Explosion resistance evaluation and damage prediction of middle partition walls in prefabricated frame tunnels

As the weak part of the assembled frame tunnel, the response evaluation of the middle partition wall under explosion load has attracted much attention. This study focuses on the dynamic response, post-disaster assessment, and damage prediction of the middle partition wall with different joint types (steel box joint, mortise-and-tenon joint, sleeve joint) in the prefabricated frame tunnel under blast load. Utilizing the CONWEP explosion load algorithm, three-dimensional refined models of the joints were established to analyze the failure modes and dynamic response characteristics of the middle partition wall subjected to explosive loads.
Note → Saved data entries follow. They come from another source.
(* ===== verification/VcGet.v ===== *)
(** Requests and new values on one cached item: the answer is the window of
    the item's history, and the item's invariant is kept. *)

From stdpp Require Import base list numbers sorting.
From Stdlib Require Import ZArith Lia.
From S2P Require Import Prelude VcHistory VcDb VcChunk VcStore VcAdd VcInsert VcItem VcInv.

Open Scope Z_scope.

(* ------------------------------------------------------------------ *)
(** ** Answers *)

Lemma past_window (D : list hrec) (seconds : Z) (ts : timespec) :
  hist_ok D ->
  past (if seconds =? 0 then Timespec 0 0 else Timespec (ts_sec ts - seconds) (ts_ns ts))
    (filter (fun r => ts_le (timestamp r) ts) D) = filter (after seconds ts) (upto ts D).
Proof.
  intros HD. unfold past, upto. rewrite filter_reverse_list. f_equal. apply filter_ext, Forall_forall.
  intros r [_ Hr]%list_elem_of_filter. pose proof (hist_sec D r HD Hr) as Hs. unfold HIST_MIN in Hs.
  unfold after. destruct (Z.eqb_spec seconds 0) as [-> | Hne].
  - split; [by left|]. intros _. unfold ts_lt, zbx_timespec_compare. cbn [ts_sec ts_ns]. destruct (Z.eqb_spec 0 (sec r)); lia.
  - split; [by right|]. by intros [? | ?].
Qed.

(** Copying from the position found for [ts]. *)
Lemma copied_ok (it : vc_item) (D : list hrec) (start ts : timespec) (count : option Z) :
  store_ok it D -> StronglySorted rec_lt D -> room count [] ->
  exists p, vch_item_get_last_value it ts = Ret p /\
    (match p with
     | None => Ret []
     | Some (cs, index) => copy_values cs index start count []
     end) = Ret (limited count [] (past start (filter (fun r => ts_le (timestamp r) ts) D))).
Proof.
  intros [Hr _] HS Hroom. destruct (split_ts D ts HS) as (X & Y & ED & EX & HX & HY). rewrite <- EX. rewrite ED in Hr, HS.
  pose proof (get_last_value_ok it X Y ts Hr HX HY) as Hf. unfold found in Hf. destruct X as [|x X'] eqn:EXX.
  - exists None. split; [done|]. change (past start []) with (@nil hrec). destruct count; simpl; [by rewrite take_nil|done].
  - destruct Hf as ([cs index] & E & Hp). exists (Some (cs, index)). split; [done|].
    exact (copy_pos_ok (cs, index) (x :: X') Y [] start count Hp HS Hroom).
Qed.

Lemma get_by_time_ok (it : vc_item) (D : list hrec) (seconds : Z) (ts : timespec) (now : Z) :
  store_ok it D -> hist_ok D -> 0 < seconds ->
  exists ups, vch_item_get_values_by_time it seconds ts now = Ret (window D seconds 0 ts, ups).
Proof.
  intros Hst HD Hs. unfold vch_item_get_values_by_time.
  destruct (copied_ok it D (Timespec (ts_sec ts - seconds) (ts_ns ts)) ts None Hst (proj1 HD)) as (p & -> & E); [done|]. run. unfold limited in E.
  assert (Ew : window D seconds 0 ts = past (Timespec (ts_sec ts - seconds) (ts_ns ts)) (filter (fun r => ts_le (timestamp r) ts) D)).
  { rewrite window_upto, <- past_window by done. by rewrite (proj2 (Z.eqb_neq seconds 0)) by lia. }
  rewrite <- Ew in E. destruct p as [[cs index]|]; [rewrite E; run; by eexists|]. apply Ret_inj in E. rewrite <- E. by eexists.
Qed.

Lemma get_by_count_ok (it : vc_item) (D : list hrec) (seconds count : Z) (ts : timespec) (now : Z) :
  store_ok it D -> hist_ok D -> 0 < count ->
  exists ups, vch_item_get_values_by_time_and_count it seconds count ts now = Ret (window D seconds count ts, ups).
Proof.
  intros Hst HD Hc. unfold vch_item_get_values_by_time_and_count. cbv zeta.
  set (start := if negb (0 =? seconds) then _ else _).
  destruct (copied_ok it D start ts (Some count) Hst (proj1 HD)) as (p & -> & E); [done|]. run.
  assert (Ew : limited (Some count) [] (past start (filter (fun r => ts_le (timestamp r) ts) D)) = window D seconds count ts).
  { rewrite window_upto, <- past_window by done. rewrite (proj2 (Z.eqb_neq count 0)) by lia.
    unfold limited. simpl length. rewrite Z.sub_0_r. unfold start. rewrite (Z.eqb_sym 0). by destruct (seconds =? 0). }
  rewrite Ew in E. clearbody start.
  assert (E' : forall A (k : list hrec -> res A),
    (match p with None => Ret [] | Some (cs, index) => copy_values cs index start (Some count) [] end) ≫= k = k (window D seconds count ts)).
  { intros A k. destruct p as [[cs index]|]; by rewrite E. }
  rewrite E'. clear E' E. destruct (Z.ltb_spec (Z.of_nat (length (window D seconds count ts))) count) as [Hlt | Hge].
  - destruct (0 =? seconds); by eexists.
  - destruct (last (window D seconds count ts)) eqn:El; [by eexists|].
    apply last_None in El. rewrite El in Hge. simpl in Hge. lia.
Qed.

(** The requests for which the cache answers right: not empty ones, with a
    count only from the beginning or for one value and with no value past the
    requested time in its second, and by time with no gap of one second. *)
Definition request_ok (T : list hrec) (seconds count : Z) (ts : timespec) : Prop :=
  0 <= seconds <= ts_sec ts /\ 0 <= count /\ 0 < seconds + count /\ HIST_MIN <= ts_sec ts < ZBX_JAN_2038 /\
  (count = 0 \/ quiet ts T /\ (seconds = 0 \/ seconds = ts_sec ts \/ count = 1)).

Section Get.
  Context `{HB : HistoryBackend} {visible : list hrec -> Prop} `{HL : !HistoryLaws visible}.
  Context (T : list hrec) (HT : hist_ok T) (Hvis : visible T) (Hsmall : small T).

(** vch_item_get_values: when it does not fail, the answer is the window. *)
Lemma get_values_ok (it : vc_item) (present : bool) (seconds count : Z) (ts : timespec) (now : Z) (e : env) :
  item_ok T it -> all_typed (item_value_type it) T -> request_ok T seconds count ts ->
  (count = 0 -> no_gap T it (ts_sec ts - seconds)) ->
  exists r it' present' e', vch_item_get_values T it present seconds count ts now e = Ret (r, it', present', e') /\
    match r with
    | None => True
    | Some (values, ups) => values = window T seconds count ts /\ item_ok T it' /\ same_item it it' /\ (present = true -> present' = true)
    end.
Proof using HT Hvis Hsmall HL.
  intros (old & D & Hca) Ht (Hs & Hc & Hsc & Hts & Hq) Hgap. unfold vch_item_get_values.
  destruct (Z.eqb_spec 0 count) as [E0 | Hne].
  - subst count. destruct (Z.ltb_spec (ts_sec ts - seconds) 0); [lia|].
    destruct (cache_by_time_ok T HT Hvis Hsmall it present old D (ts_sec ts - seconds) e Hca Ht ltac:(lia) (Hgap eq_refl))
      as (r & it' & present' & e' & -> & H1). run.
    destruct r as [n|]; [|by eexists _, _, _, _]. destruct (H1 ltac:(done)) as (Hid & Hp & old' & D' & Hca' & Hold).
    destruct (old_sorted T HT _ _ _ Hca') as [_ HD'].
    destruct (get_by_time_ok it' D' seconds ts now (ca_store _ _ _ _ Hca') HD' ltac:(lia)) as (ups & ->). run.
    eexists _, _, _, _. split; [done|]. split_and!; [|by exists old', D'|done|done].
    symmetry. apply (window_covered T old' D'); [apply Hca'|done|lia|left].
    eapply Forall_impl; [exact Hold|]. intros r Hr [_ [? | Hlt]]; [lia|]. revert Hlt. unfold ts_lt, zbx_timespec_compare.
    cbn [ts_sec ts_ns]. simpl in Hr. destruct (Z.eqb_spec (ts_sec ts - seconds) (sec r)); lia.
  - destruct Hq as [? | [Hq Hor]]; [lia|].
    set (rs := if 0 =? seconds then 0 else ts_sec ts - seconds).
    assert (Hrs : 0 <= rs <= ts_sec ts /\ (rs = 0 \/ count = 1)).
    { unfold rs. destruct (Z.eqb_spec 0 seconds); [lia|]. destruct Hor as [? | [? | ?]]; lia. }
    destruct (cache_by_count_ok T HT Hvis Hsmall it present old D rs count ts e Hca Ht) as (r & it' & present' & e' & -> & H1);
      [apply Hrs|lia|apply Hrs|done|done|]. run.
    destruct r as [n|]; [|by eexists _, _, _, _]. destruct (H1 ltac:(done)) as (Hid & Hp & old' & D' & Hca' & Hold).
    destruct (old_sorted T HT _ _ _ Hca') as [_ HD'].
    destruct (get_by_count_ok it' D' seconds count ts now (ca_store _ _ _ _ Hca') HD' ltac:(lia)) as (ups & ->). run.
    eexists _, _, _, _. split; [done|]. split_and!; [|by exists old', D'|done|done].
    symmetry. apply (window_covered T old' D'); [apply Hca'|done|lia|].
    destruct Hold as [Hold | Hen]; [left|right; done].
    apply Forall_forall. intros r Hr. pose proof (hist_sec T r HT) as Hsec. rewrite (ca_split _ _ _ _ Hca') in Hsec.
    specialize (Hsec ltac:(apply elem_of_app; by left)). rewrite Forall_forall in Hold. specialize (Hold r Hr). simpl in Hold.
    unfold HIST_MIN, rs in *. destruct (Z.eqb_spec 0 seconds) as [E | Hns]; [lia|].
    intros [_ [? | Hlt]]; [lia|]. revert Hlt. unfold ts_lt, zbx_timespec_compare. cbn [ts_sec ts_ns].
    destruct (Z.eqb_spec (ts_sec ts - seconds) (sec r)); lia.
Qed.
End Get.

(* ------------------------------------------------------------------ *)
(** ** New values *)

(** The value that arrives is older than all that is cached. *)
Definition late (it : vc_item) (v : hrec) : Prop :=
  match chunks it with
  | [] => False
  | tail :: _ =>
    match slot tail (first_value tail) with
    | Ret r => 0 < zbx_history_record_compare_asc r v
    | _ => False
    end
  end.

(** When a new value may be put into the item: into an item without values
    only if it opens a new second, and before all cached values only if it is
    known from when on the item holds all values. *)
Definition arrival_ok (T : list hrec) (it : vc_item) (v : hrec) : Prop :=
  (chunks it = [] -> Forall (fun r => sec r < sec v) T) /\
  (late it v -> db_cached_from it <> 0 \/ status it = ZBX_ITEM_STATUS_CACHED_ALL).

Lemma late_ok (it : vc_item) (D : list hrec) (v : hrec) :
  store_ok it D -> D <> [] -> Forall (fun r => rec_lt v r) D -> late it v.
Proof.
  intros [Hr _] Hne Hv. unfold late. destruct Hr as [|c rest vs D Hc Hvs Hr]; [done|]. destruct vs as [|x vs]; [done|].
  rewrite (slot_first _ _ _ Hc). apply Forall_app in Hv as [Hv _]. apply Forall_nil_or in Hv. tcmp.
Qed.

Lemma fresh_app (v : hrec) (l1 l2 : list hrec) : fresh v (l1 ++ l2) <-> fresh v l1 /\ fresh v l2.
Proof. apply Forall_app. Qed.

(** Inserting after everything that is not cached. *)
Lemma hist_insert_app (v : hrec) (old D : list hrec) :
  Forall (fun r => rec_lt r v) old -> hist_insert v (old ++ D) = old ++ hist_insert v D.
Proof.
  induction 1 as [|x l Hx _ IH]; [done|]. simpl. rewrite IH.
  destruct (Z.ltb_spec (zbx_history_record_compare_asc v x) 0); [tcmp|done].
Qed.

Lemma hist_insert_before (v : hrec) (old D : list hrec) :
  Forall (fun r => rec_lt v r) D -> hist_insert v (old ++ D) = hist_insert v old ++ D.
Proof.
  intros HD. induction old as [|x l IH]; simpl.
  - destruct HD as [|y D Hy _]; [done|]. simpl. destruct (Z.ltb_spec (zbx_history_record_compare_asc v y) 0); [done|tcmp].
  - rewrite IH. by destruct (zbx_history_record_compare_asc v x <? 0).
Qed.

Lemma hist_insert_elem (v x : hrec) (l : list hrec) : x ∈ hist_insert v l <-> x = v \/ x ∈ l.
Proof.
  induction l as [|y l IH]; simpl; [by rewrite elem_of_cons|]. destruct (_ <? 0); rewrite !elem_of_cons; [done|]. rewrite IH. tauto.
Qed.

Lemma length_hist_insert (v : hrec) (l : list hrec) : length (hist_insert v l) = S (length l).
Proof. induction l as [|y l IH]; simpl; [done|]. destruct (_ <? 0); simpl; [done|]. by rewrite IH. Qed.

(** vch_item_add_value_at_head keeps the invariant for the longer history. *)
Lemma arrival_kept (T : list hrec) (it : vc_item) (v : hrec) (e : env) :
  item_ok T it -> hist_ok T -> small T -> fresh v T -> typed (item_value_type it) (value v) = true -> arrival_ok T it v ->
  exists ok it' e', vch_item_add_value_at_head it v e = Ret (ok, it', e') /\
    (ok = true -> item_ok (hist_insert v T) it' /\ same_item it it').
Proof.
  intros (old & D & Hca) HT Hsm Hf Ht [Harr Hlate].
  destruct (old_sorted T HT _ _ _ Hca) as [Ho HD]. pose proof (ca_split _ _ _ _ Hca) as ET. rewrite ET in Hf.
  apply fresh_app in Hf as [Hfo HfD]. pose proof (ca_store _ _ _ _ Hca) as Hst.
  destruct (add_value_at_head_ok it D v e Hst HD HfD) as (ok & it' & e' & E & Hok); [|done|].
  { pose proof (f_equal length ET) as El. rewrite length_app in El. unfold small in Hsm. lia. }
  exists ok, it', e'. split; [done|]. intros Hok'.
  destruct (Hok Hok') as [(Hst' & Hsame & Hwhere) | (Hne & Hv & HD' & Hst' & (cs & total & Eit))]; clear Hok.
  - split; [|by apply same_store_item]. exists old, (hist_insert v D). destruct Hsame as (cs & total & ->).
    assert (Hov : Forall (fun r => sec r < sec v) old).
    { destruct Hwhere as [-> | (r & Hr & Hrv)].
      - rewrite app_nil_r in ET. rewrite <- ET. apply Harr. destruct Hst as [Hr _]. by apply trep_empty.
      - apply Forall_forall. intros x Hx. pose proof (ca_bound _ _ _ _ Hca x r Hx Hr). tcmp. }
    split.
    + rewrite ET. apply hist_insert_app. eapply Forall_impl; [exact Hov|]. intros r. simpl. tcmp.
    + done.
    + intros x y Hx [-> | Hy]%hist_insert_elem; [|by apply (ca_bound _ _ _ _ Hca)].
      rewrite Forall_forall in Hov. by apply Hov.
    + apply (ca_from _ _ _ _ Hca).
    + apply (ca_all _ _ _ _ Hca).
  - subst it'. split; [|split; by destruct (status it =? _)].
    set (D' := filter (fun r => sec v + 1 <= sec r) D) in *. set (R := filter (fun r => sec r < sec v + 1) D).
    assert (EDR : D = R ++ D') by (apply SS_split_sec, HD).
    assert (HR : Forall (fun r => sec r = sec v) R).
    { apply Forall_forall. intros r [Hr Hin]%list_elem_of_filter. rewrite Forall_forall in Hv. specialize (Hv r Hin). tcmp. }
    exists (hist_insert v old ++ R), D'. split.
    + rewrite <- app_assoc, <- EDR, ET. by apply hist_insert_before.
    + done.
    + intros x y Hx [Hy Hin]%list_elem_of_filter. apply elem_of_app in Hx as [[-> | Hx]%hist_insert_elem | Hx]; [lia| |].
      * by apply (ca_bound _ _ _ _ Hca).
      * rewrite Forall_forall in HR. rewrite (HR x Hx). lia.
    + assert (Hfrom : Forall (fun r => sec r < (if db_cached_from it <=? sec v then sec v + 1 else db_cached_from it)) old).
      { destruct (Hlate (late_ok it D v Hst Hne Hv)) as [Hnz | Hall].
        - eapply Forall_impl; [apply (ca_from _ _ _ _ Hca Hnz)|]. intros r. simpl. destruct (Z.leb_spec (db_cached_from it) (sec v)); lia.
        - rewrite (ca_all _ _ _ _ Hca Hall). constructor. }
      cbn [db_cached_from set_cached_from]. intros _. rewrite Forall_forall in *. intros x Hx. simpl.
      destruct (Z.leb_spec (db_cached_from it) (sec v)); apply elem_of_app in Hx as [[-> | Hx]%hist_insert_elem | Hx];
        try (specialize (Hfrom x Hx); simpl in Hfrom); try (specialize (HR x Hx); simpl in HR); lia.
    + unfold ZBX_ITEM_STATUS_CACHED_ALL in *. destruct (Z.eqb_spec (status it) 1) as [Es | Es]; cbn; [done|]. intros ?. done.
Qed.

(** vch_item_clean_cache keeps it. *)
Lemma clean_kept (T : list hrec) (it : vc_item) (t : Z) :
  item_ok T it -> hist_ok T -> exists it', vch_item_clean_cache it t = Ret it' /\ item_ok T it' /\ same_item it it'.
Proof.
  intros (old & D & Hca) HT. destruct (old_sorted T HT _ _ _ Hca) as [_ HD].
  destruct (clean_cache_ok it D t (ca_store _ _ _ _ Hca) (proj1 HD)) as (it' & E & [-> | (X & x & D' & cs & total & ED & Hne & Hst & -> & Hb)]).
  { exists it. split; [done|]. split; [by exists old, D|done]. }
  eexists. split; [exact E|]. split; [|done]. exists (old ++ X ++ [x]), D'.
  pose proof (ca_split _ _ _ _ Hca) as ET. pose proof (ca_bound _ _ _ _ Hca) as Hbo. split.
  - by rewrite ET, ED, <- !app_assoc.
  - done.
  - intros y z [Hy | Hy]%elem_of_app Hz; [|by apply Hb]. apply Hbo; [done|]. rewrite ED. apply elem_of_app. by right.
  - cbn. intros _. apply Forall_forall. intros y [Hy | Hy]%elem_of_app.
    + assert (sec y < sec x); [|lia]. apply Hbo; [done|]. rewrite ED. apply elem_of_app. left. apply elem_of_app. right. by apply list_elem_of_singleton.
    + destruct HD as [HS _]. rewrite ED in HS. destruct (SS_app_rec _ _ HS) as (HSX & _ & _). destruct (SS_app_rec _ _ HSX) as (_ & _ & Hx).
      apply elem_of_app in Hy as [Hy | ->%list_elem_of_singleton]; [|lia]. specialize (Hx y x Hy ltac:(by apply list_elem_of_singleton)). tcmp.
  - done.
Qed.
The damage level of the middle partition wall was predicted by employing the deflection-span ratio damage assessment criterion and machine learning. The results show that the middle partition walls are damaged by a combination of bending and shear under explosive loads. The stiffness of the steel box type middle partition wall is the highest, and the damage at the structural joint is the least. When the explosive equivalent is less than 150 kg or the detonation distance is greater than 3 m, the displacement changes and explosion resistance of the three types of middle partition walls are equivalent. When the equivalent reaches 454 kg or the detonation distance is less than 3 m, the blast resistance and stability of the steel box type middle partition wall surpass those of the other types of middle partition walls. The probability of serious damage and collapse failure of the steel box type middle partition wall is less than that of the other two types of partition walls. In the case of low explosion intensity, the blast resistance of the middle walls of the three types of joints is equivalent.